+++ DATA FOR ANALYSIS +++

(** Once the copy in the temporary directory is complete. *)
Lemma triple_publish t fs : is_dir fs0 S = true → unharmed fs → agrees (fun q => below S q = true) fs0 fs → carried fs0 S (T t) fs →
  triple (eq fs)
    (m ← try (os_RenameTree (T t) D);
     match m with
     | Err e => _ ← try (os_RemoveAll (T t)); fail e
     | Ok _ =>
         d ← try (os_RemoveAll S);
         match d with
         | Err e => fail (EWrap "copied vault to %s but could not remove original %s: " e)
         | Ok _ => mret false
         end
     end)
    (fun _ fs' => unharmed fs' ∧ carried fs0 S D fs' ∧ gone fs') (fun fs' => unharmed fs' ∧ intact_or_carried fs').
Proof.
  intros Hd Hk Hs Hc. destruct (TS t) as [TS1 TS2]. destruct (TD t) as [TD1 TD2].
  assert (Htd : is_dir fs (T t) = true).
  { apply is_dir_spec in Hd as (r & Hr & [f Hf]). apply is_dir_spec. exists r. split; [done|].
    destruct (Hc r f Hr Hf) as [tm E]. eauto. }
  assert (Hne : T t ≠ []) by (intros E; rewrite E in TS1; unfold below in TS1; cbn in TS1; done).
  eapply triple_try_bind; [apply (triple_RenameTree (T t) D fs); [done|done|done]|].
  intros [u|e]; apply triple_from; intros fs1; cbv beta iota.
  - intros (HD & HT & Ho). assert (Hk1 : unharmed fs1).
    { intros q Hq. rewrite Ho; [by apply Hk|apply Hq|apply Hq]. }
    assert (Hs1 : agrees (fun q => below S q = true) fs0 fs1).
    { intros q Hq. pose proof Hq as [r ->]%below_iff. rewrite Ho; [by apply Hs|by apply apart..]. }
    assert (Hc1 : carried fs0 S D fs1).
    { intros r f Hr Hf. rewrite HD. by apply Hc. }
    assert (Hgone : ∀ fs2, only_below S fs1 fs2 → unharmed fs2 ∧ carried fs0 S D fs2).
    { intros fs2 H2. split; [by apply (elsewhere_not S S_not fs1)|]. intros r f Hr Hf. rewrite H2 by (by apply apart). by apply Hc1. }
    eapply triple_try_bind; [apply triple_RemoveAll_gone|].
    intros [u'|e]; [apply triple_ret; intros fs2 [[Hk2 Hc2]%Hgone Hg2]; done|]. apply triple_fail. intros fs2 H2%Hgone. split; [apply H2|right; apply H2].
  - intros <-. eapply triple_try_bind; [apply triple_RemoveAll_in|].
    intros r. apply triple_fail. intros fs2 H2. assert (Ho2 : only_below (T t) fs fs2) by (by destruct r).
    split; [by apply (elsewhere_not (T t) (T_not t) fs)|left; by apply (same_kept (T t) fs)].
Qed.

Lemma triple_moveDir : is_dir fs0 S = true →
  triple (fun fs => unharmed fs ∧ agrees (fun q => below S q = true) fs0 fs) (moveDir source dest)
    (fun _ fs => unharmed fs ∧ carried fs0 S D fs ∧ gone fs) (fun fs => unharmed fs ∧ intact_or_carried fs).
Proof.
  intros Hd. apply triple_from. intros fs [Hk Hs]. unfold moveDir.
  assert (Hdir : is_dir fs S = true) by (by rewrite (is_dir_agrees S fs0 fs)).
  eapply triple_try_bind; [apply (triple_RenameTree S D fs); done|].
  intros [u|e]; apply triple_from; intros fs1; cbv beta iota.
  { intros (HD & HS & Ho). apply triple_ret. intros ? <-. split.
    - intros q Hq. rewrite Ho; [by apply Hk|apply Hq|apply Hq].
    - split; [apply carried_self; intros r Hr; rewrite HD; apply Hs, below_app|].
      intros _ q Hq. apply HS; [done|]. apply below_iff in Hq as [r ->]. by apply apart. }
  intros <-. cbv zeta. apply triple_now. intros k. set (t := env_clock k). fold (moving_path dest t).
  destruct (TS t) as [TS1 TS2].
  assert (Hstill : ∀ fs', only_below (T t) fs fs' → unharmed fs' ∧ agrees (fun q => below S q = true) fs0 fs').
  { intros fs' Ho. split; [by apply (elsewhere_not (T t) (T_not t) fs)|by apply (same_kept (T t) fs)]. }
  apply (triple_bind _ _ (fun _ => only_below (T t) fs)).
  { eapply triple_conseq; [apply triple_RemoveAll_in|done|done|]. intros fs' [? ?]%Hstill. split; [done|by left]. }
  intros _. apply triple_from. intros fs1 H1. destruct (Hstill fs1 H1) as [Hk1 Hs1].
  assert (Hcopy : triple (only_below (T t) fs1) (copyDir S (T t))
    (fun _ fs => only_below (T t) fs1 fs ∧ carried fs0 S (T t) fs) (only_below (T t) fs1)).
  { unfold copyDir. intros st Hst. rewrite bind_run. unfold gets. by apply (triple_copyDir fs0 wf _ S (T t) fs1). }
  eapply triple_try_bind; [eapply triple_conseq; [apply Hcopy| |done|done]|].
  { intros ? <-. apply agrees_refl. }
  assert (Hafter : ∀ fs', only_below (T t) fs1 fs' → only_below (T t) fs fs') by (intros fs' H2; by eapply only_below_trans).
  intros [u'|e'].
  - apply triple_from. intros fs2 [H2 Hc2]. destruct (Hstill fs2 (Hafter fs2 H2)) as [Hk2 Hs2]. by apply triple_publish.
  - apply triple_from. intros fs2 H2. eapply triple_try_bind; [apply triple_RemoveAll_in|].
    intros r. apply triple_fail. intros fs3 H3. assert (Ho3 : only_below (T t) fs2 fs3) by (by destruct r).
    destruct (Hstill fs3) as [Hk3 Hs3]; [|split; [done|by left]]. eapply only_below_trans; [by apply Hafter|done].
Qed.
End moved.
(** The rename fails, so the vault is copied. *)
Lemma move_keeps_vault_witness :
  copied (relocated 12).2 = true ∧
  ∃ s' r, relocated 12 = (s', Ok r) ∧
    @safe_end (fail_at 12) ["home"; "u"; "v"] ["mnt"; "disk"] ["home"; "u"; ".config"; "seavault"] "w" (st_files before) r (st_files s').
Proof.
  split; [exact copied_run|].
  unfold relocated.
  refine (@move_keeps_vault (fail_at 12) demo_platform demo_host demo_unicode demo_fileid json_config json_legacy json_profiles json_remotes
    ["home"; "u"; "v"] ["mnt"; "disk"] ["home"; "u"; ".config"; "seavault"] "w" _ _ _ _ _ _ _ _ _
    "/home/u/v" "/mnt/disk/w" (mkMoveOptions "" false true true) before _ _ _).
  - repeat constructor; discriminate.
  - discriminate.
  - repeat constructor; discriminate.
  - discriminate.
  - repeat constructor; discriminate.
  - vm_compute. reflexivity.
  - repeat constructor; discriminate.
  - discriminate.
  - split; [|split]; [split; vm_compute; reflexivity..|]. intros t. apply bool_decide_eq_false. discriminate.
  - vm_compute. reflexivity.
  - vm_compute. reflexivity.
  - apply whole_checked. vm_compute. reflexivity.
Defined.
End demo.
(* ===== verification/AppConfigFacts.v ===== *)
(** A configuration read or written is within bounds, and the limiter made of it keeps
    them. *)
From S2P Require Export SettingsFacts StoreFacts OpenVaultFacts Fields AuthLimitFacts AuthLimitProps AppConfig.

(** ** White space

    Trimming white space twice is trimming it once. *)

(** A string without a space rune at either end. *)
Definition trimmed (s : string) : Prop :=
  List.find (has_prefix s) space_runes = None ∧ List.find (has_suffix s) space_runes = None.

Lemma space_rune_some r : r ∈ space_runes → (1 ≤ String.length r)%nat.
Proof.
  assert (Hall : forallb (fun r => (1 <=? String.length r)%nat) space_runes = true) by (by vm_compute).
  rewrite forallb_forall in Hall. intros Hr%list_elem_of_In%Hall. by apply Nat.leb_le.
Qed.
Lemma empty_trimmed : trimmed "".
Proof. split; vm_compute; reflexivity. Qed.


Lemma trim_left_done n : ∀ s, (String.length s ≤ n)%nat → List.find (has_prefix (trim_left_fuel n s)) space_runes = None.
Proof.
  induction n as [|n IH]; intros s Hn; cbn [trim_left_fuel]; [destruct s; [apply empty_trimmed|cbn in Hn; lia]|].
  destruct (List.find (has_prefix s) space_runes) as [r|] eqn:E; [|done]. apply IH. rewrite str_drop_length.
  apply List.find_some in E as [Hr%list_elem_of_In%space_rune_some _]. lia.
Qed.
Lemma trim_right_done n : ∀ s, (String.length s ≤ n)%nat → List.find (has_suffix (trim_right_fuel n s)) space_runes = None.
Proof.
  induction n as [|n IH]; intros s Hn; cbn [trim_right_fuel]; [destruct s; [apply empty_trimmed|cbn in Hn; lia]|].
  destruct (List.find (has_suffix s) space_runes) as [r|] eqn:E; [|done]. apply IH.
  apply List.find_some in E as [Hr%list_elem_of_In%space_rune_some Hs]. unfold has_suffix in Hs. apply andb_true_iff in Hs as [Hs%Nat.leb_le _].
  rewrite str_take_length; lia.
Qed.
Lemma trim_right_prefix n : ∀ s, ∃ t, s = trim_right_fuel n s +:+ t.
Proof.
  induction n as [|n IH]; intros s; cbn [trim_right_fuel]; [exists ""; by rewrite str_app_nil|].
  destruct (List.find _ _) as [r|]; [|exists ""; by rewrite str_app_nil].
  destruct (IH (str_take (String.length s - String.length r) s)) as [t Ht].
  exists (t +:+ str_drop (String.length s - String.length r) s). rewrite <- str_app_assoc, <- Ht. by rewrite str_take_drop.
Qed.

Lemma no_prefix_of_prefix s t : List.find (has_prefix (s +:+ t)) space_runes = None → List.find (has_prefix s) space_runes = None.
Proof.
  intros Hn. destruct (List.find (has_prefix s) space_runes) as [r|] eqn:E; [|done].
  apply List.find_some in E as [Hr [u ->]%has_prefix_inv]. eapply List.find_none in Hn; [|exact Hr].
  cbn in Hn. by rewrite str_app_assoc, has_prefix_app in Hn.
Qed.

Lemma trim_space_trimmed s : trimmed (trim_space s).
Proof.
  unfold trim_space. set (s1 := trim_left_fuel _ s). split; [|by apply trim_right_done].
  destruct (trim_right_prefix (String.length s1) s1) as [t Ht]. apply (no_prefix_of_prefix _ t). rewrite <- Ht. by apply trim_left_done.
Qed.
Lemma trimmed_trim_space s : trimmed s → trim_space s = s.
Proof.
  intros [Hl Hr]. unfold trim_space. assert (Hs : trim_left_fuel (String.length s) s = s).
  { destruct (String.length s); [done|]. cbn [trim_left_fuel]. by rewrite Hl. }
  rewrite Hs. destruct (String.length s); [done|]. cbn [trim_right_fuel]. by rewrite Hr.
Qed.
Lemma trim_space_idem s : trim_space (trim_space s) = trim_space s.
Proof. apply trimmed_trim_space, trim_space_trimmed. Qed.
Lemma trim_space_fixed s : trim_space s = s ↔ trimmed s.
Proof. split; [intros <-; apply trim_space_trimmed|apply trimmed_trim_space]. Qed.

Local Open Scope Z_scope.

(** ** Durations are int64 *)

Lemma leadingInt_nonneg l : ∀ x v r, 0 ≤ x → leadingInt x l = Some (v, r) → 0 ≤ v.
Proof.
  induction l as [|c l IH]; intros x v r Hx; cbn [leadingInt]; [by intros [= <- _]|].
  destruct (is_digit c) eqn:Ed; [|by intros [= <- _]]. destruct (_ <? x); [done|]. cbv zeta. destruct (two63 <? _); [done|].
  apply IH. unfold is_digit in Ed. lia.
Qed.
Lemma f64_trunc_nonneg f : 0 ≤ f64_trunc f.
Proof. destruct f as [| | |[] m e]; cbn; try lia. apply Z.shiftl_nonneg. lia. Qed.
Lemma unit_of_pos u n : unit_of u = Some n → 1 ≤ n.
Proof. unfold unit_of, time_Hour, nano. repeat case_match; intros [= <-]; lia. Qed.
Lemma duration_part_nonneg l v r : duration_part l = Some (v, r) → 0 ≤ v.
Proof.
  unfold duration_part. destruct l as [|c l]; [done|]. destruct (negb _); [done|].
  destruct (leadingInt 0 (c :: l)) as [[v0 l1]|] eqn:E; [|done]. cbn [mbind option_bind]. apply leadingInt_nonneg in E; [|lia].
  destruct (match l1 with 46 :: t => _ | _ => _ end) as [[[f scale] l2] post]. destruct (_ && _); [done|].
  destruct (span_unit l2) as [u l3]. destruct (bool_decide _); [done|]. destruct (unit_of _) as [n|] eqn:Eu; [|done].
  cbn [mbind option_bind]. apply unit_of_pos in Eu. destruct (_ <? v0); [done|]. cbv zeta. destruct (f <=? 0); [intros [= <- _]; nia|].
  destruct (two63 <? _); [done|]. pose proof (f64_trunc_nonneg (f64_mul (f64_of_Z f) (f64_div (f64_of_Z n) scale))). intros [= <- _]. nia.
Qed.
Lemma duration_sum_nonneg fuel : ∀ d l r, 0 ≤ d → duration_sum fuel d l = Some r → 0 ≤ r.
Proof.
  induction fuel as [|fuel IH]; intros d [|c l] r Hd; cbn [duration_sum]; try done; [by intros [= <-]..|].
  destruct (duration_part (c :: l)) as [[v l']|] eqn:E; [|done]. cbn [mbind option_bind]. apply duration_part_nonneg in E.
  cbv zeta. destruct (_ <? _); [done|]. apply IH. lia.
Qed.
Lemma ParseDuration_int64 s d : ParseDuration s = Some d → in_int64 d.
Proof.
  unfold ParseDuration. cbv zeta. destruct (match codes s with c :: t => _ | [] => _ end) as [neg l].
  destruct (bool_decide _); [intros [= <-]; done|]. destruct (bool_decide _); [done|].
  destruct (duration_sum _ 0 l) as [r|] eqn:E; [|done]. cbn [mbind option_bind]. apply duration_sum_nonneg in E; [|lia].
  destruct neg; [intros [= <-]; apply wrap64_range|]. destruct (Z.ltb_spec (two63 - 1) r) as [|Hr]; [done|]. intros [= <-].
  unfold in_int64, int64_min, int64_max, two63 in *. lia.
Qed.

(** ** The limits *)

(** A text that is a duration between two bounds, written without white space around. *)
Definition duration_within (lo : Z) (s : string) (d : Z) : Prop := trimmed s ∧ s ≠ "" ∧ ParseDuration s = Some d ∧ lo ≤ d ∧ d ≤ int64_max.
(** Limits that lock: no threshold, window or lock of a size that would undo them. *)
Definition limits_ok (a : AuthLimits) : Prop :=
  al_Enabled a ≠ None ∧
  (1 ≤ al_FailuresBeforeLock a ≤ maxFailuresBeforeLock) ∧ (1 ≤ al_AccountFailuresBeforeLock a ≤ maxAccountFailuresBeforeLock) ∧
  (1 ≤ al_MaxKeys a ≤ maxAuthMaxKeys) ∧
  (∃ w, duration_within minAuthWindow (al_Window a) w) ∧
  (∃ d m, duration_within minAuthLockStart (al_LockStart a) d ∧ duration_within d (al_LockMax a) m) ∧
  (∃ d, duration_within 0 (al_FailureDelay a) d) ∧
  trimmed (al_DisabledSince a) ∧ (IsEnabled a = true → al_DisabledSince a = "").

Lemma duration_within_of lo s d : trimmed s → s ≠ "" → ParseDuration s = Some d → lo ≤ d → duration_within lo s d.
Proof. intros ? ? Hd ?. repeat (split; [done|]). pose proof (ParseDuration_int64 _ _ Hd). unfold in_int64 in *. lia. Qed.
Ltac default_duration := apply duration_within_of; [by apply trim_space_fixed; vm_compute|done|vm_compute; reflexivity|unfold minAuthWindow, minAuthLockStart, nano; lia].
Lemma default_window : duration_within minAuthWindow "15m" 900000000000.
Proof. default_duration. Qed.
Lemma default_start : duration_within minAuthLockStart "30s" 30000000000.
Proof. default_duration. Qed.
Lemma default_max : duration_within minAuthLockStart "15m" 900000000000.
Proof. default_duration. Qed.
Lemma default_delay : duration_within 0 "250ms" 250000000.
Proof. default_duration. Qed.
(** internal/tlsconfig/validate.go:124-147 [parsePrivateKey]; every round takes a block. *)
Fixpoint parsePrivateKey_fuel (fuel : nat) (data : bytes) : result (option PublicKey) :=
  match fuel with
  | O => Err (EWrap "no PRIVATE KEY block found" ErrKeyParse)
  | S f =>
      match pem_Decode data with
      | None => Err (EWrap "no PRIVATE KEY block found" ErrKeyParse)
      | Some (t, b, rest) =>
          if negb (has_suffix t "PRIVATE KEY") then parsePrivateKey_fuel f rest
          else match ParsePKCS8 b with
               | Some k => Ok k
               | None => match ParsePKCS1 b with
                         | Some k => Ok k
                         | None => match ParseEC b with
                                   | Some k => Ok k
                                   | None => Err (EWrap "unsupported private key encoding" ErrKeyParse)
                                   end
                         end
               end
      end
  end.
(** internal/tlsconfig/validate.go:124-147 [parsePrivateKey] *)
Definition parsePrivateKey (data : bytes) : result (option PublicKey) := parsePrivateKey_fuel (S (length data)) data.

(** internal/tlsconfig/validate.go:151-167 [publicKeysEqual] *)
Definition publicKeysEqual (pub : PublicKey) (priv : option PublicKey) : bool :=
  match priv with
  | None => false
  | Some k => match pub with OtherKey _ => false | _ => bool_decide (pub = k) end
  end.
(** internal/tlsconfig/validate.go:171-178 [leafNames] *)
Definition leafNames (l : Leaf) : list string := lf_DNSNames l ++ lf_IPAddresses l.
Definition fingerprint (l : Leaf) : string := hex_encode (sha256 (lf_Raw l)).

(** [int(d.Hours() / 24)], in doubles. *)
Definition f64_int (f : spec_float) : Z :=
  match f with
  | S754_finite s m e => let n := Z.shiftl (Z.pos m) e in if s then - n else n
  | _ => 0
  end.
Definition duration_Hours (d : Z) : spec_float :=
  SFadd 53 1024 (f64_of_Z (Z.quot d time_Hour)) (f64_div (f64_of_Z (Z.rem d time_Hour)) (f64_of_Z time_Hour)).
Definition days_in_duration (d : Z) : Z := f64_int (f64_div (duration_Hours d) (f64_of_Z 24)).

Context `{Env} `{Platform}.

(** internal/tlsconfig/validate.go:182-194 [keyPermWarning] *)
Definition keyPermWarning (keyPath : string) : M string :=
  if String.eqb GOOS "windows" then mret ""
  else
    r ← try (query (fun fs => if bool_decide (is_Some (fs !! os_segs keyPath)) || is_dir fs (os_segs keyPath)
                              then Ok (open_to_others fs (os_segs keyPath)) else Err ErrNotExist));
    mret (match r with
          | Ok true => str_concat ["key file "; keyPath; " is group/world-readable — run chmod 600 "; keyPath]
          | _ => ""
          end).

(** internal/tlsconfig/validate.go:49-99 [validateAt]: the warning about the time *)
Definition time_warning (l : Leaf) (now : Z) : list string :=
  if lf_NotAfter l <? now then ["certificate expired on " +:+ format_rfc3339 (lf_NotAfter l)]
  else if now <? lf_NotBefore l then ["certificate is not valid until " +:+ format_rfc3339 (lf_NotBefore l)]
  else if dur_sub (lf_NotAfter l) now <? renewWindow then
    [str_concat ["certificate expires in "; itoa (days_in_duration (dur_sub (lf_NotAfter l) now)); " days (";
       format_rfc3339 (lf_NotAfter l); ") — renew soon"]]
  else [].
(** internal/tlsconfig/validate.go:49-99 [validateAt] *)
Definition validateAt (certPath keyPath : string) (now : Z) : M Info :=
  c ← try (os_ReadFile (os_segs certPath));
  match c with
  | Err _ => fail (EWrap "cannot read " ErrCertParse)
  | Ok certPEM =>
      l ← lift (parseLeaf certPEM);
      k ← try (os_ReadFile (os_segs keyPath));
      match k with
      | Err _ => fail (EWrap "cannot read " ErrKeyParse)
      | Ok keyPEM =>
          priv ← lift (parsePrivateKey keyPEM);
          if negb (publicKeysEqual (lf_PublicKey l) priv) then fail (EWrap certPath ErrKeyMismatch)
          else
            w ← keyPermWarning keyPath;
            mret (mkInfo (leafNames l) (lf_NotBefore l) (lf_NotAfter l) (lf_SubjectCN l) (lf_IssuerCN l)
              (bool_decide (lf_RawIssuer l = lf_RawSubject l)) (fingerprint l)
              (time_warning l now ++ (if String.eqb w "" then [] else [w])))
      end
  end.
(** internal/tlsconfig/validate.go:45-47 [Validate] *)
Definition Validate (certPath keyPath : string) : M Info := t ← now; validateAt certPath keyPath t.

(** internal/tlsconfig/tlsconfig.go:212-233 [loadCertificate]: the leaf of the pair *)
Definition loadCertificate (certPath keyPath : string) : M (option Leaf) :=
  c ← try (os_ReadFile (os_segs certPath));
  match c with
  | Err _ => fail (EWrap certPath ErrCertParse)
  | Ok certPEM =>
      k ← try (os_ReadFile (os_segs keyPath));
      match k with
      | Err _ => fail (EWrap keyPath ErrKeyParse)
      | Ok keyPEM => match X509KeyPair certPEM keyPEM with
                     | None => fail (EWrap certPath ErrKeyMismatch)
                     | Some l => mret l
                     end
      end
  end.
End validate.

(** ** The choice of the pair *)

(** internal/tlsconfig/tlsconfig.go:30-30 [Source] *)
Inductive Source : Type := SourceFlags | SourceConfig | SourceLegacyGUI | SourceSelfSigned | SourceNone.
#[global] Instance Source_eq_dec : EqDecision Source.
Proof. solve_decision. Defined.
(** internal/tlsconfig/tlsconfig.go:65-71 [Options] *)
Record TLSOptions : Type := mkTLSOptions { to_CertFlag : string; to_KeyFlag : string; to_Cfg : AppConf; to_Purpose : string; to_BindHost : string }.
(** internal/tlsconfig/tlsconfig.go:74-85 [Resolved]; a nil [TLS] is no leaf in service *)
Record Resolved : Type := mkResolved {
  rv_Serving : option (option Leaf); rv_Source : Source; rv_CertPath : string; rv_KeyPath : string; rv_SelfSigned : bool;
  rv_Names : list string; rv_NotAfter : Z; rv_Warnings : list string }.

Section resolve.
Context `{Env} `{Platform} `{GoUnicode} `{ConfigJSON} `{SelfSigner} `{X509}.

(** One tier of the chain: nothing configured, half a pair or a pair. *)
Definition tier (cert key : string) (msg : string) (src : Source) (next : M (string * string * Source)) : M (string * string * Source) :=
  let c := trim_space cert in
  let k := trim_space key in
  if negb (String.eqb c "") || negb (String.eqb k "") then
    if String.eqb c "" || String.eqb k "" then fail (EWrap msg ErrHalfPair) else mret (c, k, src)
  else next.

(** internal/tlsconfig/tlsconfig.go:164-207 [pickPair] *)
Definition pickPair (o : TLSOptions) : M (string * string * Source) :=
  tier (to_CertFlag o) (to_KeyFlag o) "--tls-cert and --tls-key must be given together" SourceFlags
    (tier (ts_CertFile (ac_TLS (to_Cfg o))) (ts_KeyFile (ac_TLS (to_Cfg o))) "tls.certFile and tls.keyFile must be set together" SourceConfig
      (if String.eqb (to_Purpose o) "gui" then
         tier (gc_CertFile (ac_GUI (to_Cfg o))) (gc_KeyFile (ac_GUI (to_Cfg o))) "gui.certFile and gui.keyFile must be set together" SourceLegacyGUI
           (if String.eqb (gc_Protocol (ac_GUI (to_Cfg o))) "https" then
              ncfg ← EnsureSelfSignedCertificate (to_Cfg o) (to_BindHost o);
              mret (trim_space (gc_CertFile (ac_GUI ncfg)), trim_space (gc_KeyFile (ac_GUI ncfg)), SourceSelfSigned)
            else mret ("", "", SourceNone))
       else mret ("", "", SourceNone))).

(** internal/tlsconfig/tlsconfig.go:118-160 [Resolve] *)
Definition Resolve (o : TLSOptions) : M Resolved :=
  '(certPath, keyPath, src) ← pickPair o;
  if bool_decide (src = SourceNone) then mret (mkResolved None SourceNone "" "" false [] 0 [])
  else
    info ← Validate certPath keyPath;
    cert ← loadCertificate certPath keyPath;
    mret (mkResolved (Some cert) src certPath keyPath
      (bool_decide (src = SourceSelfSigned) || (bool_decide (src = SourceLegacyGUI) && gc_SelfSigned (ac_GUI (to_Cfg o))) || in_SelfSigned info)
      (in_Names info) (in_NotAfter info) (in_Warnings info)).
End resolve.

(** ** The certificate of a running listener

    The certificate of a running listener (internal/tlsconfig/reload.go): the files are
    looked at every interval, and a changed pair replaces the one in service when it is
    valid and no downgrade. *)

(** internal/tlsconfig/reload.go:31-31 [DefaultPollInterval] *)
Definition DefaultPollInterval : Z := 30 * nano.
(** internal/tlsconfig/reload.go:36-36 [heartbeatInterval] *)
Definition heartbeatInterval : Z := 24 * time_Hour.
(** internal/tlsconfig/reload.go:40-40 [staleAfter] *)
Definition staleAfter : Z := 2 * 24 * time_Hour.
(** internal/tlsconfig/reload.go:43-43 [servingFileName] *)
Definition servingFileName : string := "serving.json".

+++

* YOUR TASK:
What lines above contain "validateAt"? Copy them out.

* RESPONSE AREA:
(** internal/tlsconfig/validate.go:49-99 [validateAt]: the warning about the time *)
(** internal/tlsconfig/validate.go:49-99 [validateAt] *)
Definition validateAt (certPath keyPath : string) (now : Z) : M Info :=
Definition Validate (certPath keyPath : string) : M Info := t ← now; validateAt certPath keyPath t.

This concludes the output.